Why Students Trust AI Less But Rely On It More

Matthew Wemyss10 min read
Why Students Trust AI Less But Rely On It More

Last year, a student came to me with two printed pages of revision topics for his A Level. He had highlighted every topic in one of two colours. Green meant AI had explained it. Yellow meant he was saving it for me.

Most of the list was green.

I was not offended. I was curious. He had made a deliberate decision about where to send each question. He had looked at each topic and asked himself: can I use AI for this, or do I need a person? That is, by any measure, a form of delegation. And here is the part that complicates the story most people want to tell about AI in schools: it worked. He passed. The green topics stuck. The AI did the job he needed it to.

So what exactly is the problem?

What the grade did not show

The problem is not that AI failed him. The problem is that success made something invisible.
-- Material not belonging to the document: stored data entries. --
Lemma cluster_body_spec cfg i n first g doneH restH doneC restC doneD xD restD
    heads hH hD nodes devs chans used sim out :
  infraNodes cfg !! i = Some n → 1 ≤ n ≤ 254 → (i < 3)%nat →
  length doneH = i → length doneC = i → length doneD = i →
  length nodes = first → length devs = first → length chans = i →
  Forall (λ x, x < pool_network i * 2 ^ 8) used →
  cluster_body cfg i
    {| rng := g; ipAddrs := doneH ++ pool24 (pool_network i) 1 :: restH;
       clusters := doneC ++ [] :: restC;
       clusterDevices := doneD ++ xD :: restD;
       head_cluster := heads; ipAddrsH := hH; head_clusterDevices := hD |}
    (mk_world nodes devs chans used sim out) =
  Ok {| rng := (uniform_int_distribution 0 (n - 1) g).2;
        ipAddrs := doneH ++ pool24 (pool_network i + 1) 1 :: restH;
        clusters := doneC ++ seq first (Z.to_nat n) :: restC;
        clusterDevices := doneD ++ seq first (Z.to_nat n) :: restD;
        head_cluster :=
          heads ++ [(first + Z.to_nat (uniform_int_distribution 0 (n - 1) g).1)%nat];
        ipAddrsH := hH; head_clusterDevices := hD |}
     (mk_world (nodes ++ (cluster_node i first <$> seq 0 (Z.to_nat n)))
        (devs ++ (cluster_device i first <$> seq 0 (Z.to_nat n)))
        (chans ++ [YansWifiChannel])
        (reverse (host_address (pool_network i) 1 <$> seq 0 (Z.to_nat n)) ++ used)
        sim out).
Proof.
  intros Hn Hsize Hi HlenH HlenC HlenD Hnodes Hdevs Hchans Hused.
  assert (0 ≤ pool_network i < 2 ^ 24) as Hnw by (unfold pool_network; lia).
  unfold cluster_body, Channel_Create, NodeContainer_Create, WifiHelper_Install.
  munfold. wsimpl. cbn [clusters clusterDevices ipAddrs rng head_cluster
    ipAddrsH head_clusterDevices].
  rewrite Hn.
  rewrite (list_lookup_middle doneC) by done.
  rewrite (list_lookup_middle doneD) by done.
  rewrite (list_lookup_middle doneH) by done.
  wsimpl. cbn [app].
  set (m := Z.to_nat n). assert (Z.of_nat m = n) as Hm by lia.
  (* the wireless interconnect *)
  rewrite Install_devices_spec.
  2:{ apply Forall_forall. intros x Hx. apply elem_of_seq in Hx.
      rewrite length_app, length_replicate. lia. }
  rewrite attach_range_n by apply length_replicate.
  rewrite length_seq, Hnodes, Hdevs, Hchans.
  rewrite (replicate_fmap_seq new_Node), imap_fmap_seq.
  (* the network stack *)
  rewrite <- Hnodes at 1.
  rewrite InternetStackHelper_Install_range_n;
    [|by rewrite length_fmap, length_seq|by apply Forall_fmap, Forall_true].
  rewrite <- list_fmap_compose.
  (* the addresses *)
  rewrite Assign_range_n; [|done|done|by rewrite length_fmap, length_seq|lia| |].
  2:{ apply Forall_fmap, Forall_forall. intros x Hx. apply elem_of_seq in Hx.
      simpl. eexists. split; [|shelve].
      rewrite lookup_app_r by lia. rewrite list_lookup_fmap.
      rewrite lookup_seq_lt by lia. simpl. reflexivity. }
  2:{ eapply Forall_impl; [exact Hused|]. simpl. intros; lia. }
  Unshelve. 2: done.
  rewrite (fmap_seq_shift (mk_device _ _)), imap_fmap_seq.
  (* the positions *)
  rewrite <- Hnodes at 1.
  rewrite MobilityHelper_Install_range_n; [|by rewrite length_fmap, length_seq|lia].
  rewrite imap_fmap_seq.
  (* the representative *)
  rewrite int_uint32_t_small by lia.
  destruct (Z.leb_spec 0 (n - 1)) as [_|?]; [|lia].
  pose proof (uniform_int_distribution_range 0 (n - 1) g ltac:(lia)) as Hr.
  destruct (uniform_int_distribution 0 (n - 1) g) as [r g'] eqn:Hdraw.
  simpl in Hr. unfold NodeContainer_Get. munfold.
  destruct (Z.leb_spec 0 r) as [_|?]; [|lia].
  destruct (Z.ltb_spec r (2 ^ 32)) as [_|?]; [|lia].
  cbn [andb]. rewrite lookup_seq_lt by lia.
  rewrite !insert_middle by done.
  rewrite NewNetwork_24 by done.
  done.
Qed.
He did not need me less. He needed me differently. The yellow topics were the ones where he needed something the machine could not give him. Not information. Not explanation. Something closer to dialogue, to challenge, to the experience of being known well enough that the question could be shaped around him rather than around a generic prompt.

The green topics worked. The yellow topics worked. The grade made them equal. And that equality hid the only question that matters: why did he choose a machine that doesn't know him over a teacher who does?

I have been thinking about this for months. Not as a single moment, but as a pattern. I am the "AI guy" in my school. My students know I am not against it. I have built chatbots for them, run workshops on prompting, integrated AI tools into lessons. They do not hide their use from me. And that means I see things other teachers might not.

They laugh at the five-legged animals AI generates. Then they ask if AI can write their presentation.

They know it fails. They have seen it generate images with extra fingers, citations that do not exist, arguments that collapse under the lightest pressure. They scoff at it. And then, ten minutes later, they use it for the work that counts. Not because they trust it. Because it is there, it is fast, and it does not judge them.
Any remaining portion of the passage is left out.